WHAT TO DO:
Write out, word for word, every line from the one where "[lia|]. split; [done|]." occurs to the final line of the entries, and nothing beyond them.

Top of DATA PROVIDED

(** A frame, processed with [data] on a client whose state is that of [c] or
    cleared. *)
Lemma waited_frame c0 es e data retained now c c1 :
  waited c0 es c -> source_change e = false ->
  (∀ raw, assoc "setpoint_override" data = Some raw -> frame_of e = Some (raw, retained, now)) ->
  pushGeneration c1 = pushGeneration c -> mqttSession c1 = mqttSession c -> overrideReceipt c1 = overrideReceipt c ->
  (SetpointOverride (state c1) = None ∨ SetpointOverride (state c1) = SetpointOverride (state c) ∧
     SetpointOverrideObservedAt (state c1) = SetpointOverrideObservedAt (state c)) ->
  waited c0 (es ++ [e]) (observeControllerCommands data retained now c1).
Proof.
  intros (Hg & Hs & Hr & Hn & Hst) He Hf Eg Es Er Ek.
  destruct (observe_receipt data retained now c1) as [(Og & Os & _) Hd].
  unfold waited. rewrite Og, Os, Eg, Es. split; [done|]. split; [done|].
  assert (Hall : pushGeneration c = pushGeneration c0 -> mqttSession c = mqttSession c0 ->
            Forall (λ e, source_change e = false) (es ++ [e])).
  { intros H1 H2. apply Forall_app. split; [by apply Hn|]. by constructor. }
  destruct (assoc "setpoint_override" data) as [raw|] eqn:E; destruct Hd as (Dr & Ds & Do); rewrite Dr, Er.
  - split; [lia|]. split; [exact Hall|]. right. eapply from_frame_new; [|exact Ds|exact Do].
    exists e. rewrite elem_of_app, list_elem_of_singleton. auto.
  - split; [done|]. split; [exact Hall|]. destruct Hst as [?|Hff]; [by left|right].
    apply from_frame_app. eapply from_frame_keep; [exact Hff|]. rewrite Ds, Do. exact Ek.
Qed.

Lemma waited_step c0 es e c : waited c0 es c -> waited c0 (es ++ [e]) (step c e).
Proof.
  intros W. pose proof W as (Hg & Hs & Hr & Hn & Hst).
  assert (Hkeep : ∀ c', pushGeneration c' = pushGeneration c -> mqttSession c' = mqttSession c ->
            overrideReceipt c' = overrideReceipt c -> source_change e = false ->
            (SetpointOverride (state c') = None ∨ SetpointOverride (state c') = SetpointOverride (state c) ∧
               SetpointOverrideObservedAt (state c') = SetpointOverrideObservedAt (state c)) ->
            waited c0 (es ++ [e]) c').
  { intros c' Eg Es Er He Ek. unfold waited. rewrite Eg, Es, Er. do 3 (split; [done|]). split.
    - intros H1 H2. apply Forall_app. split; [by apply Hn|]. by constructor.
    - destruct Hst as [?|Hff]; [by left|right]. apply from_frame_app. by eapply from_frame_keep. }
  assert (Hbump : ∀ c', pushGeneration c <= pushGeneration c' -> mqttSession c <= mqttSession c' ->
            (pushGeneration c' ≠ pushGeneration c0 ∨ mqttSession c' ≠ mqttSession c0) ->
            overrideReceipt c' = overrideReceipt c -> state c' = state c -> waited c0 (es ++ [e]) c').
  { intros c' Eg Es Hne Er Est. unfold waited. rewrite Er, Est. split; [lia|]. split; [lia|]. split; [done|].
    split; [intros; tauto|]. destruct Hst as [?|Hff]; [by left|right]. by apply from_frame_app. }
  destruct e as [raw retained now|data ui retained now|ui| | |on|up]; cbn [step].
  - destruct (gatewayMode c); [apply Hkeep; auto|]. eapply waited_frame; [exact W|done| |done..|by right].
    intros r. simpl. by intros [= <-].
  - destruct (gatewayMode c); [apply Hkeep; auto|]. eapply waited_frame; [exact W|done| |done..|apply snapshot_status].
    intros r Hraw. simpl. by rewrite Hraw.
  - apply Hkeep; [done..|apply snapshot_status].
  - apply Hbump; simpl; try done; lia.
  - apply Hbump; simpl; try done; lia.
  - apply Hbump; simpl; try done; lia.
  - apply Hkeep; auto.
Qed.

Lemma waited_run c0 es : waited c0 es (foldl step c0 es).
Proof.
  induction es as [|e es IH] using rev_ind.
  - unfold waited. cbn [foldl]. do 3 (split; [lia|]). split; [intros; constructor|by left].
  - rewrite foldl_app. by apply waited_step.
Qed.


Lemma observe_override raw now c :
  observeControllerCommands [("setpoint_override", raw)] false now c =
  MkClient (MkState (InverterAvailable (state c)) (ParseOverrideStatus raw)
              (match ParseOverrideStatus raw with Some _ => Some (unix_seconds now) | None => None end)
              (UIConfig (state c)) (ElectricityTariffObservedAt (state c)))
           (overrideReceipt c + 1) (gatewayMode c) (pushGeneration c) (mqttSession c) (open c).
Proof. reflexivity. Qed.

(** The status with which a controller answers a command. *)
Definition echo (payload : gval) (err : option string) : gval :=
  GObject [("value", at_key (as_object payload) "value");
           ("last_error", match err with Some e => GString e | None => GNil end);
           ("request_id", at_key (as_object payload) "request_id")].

Bottom of DATA PROVIDED

EXPECTED ANSWER:
  { intros c' Eg Es Hne Er Est. unfold waited. rewrite Er, Est. split; [lia|]. split; [lia|]. split; [done|].
    split; [intros; tauto|]. destruct Hst as [?|Hff]; [by left|right]. by apply from_frame_app. }
  destruct e as [raw retained now|data ui retained now|ui| | |on|up]; cbn [step].
  - destruct (gatewayMode c); [apply Hkeep; auto|]. eapply waited_frame; [exact W|done| |done..|by right].
    intros r. simpl. by intros [= <-].
  - destruct (gatewayMode c); [apply Hkeep; auto|]. eapply waited_frame; [exact W|done| |done..|apply snapshot_status].
    intros r Hraw. simpl. by rewrite Hraw.
  - apply Hkeep; [done..|apply snapshot_status].
  - apply Hbump; simpl; try done; lia.
  - apply Hbump; simpl; try done; lia.
  - apply Hbump; simpl; try done; lia.
  - apply Hkeep; auto.
Qed.

Lemma waited_run c0 es : waited c0 es (foldl step c0 es).
Proof.
  induction es as [|e es IH] using rev_ind.
  - unfold waited. cbn [foldl]. do 3 (split; [lia|]). split; [intros; constructor|by left].
  - rewrite foldl_app. by apply waited_step.
Qed.


Lemma observe_override raw now c :
  observeControllerCommands [("setpoint_override", raw)] false now c =
  MkClient (MkState (InverterAvailable (state c)) (ParseOverrideStatus raw)
              (match ParseOverrideStatus raw with Some _ => Some (unix_seconds now) | None => None end)
              (UIConfig (state c)) (ElectricityTariffObservedAt (state c)))
           (overrideReceipt c + 1) (gatewayMode c) (pushGeneration c) (mqttSession c) (open c).
Proof. reflexivity. Qed.

(** The status with which a controller answers a command. *)
Definition echo (payload : gval) (err : option string) : gval :=
  GObject [("value", at_key (as_object payload) "value");
           ("last_error", match err with Some e => GString e | None => GNil end);
           ("request_id", at_key (as_object payload) "request_id")].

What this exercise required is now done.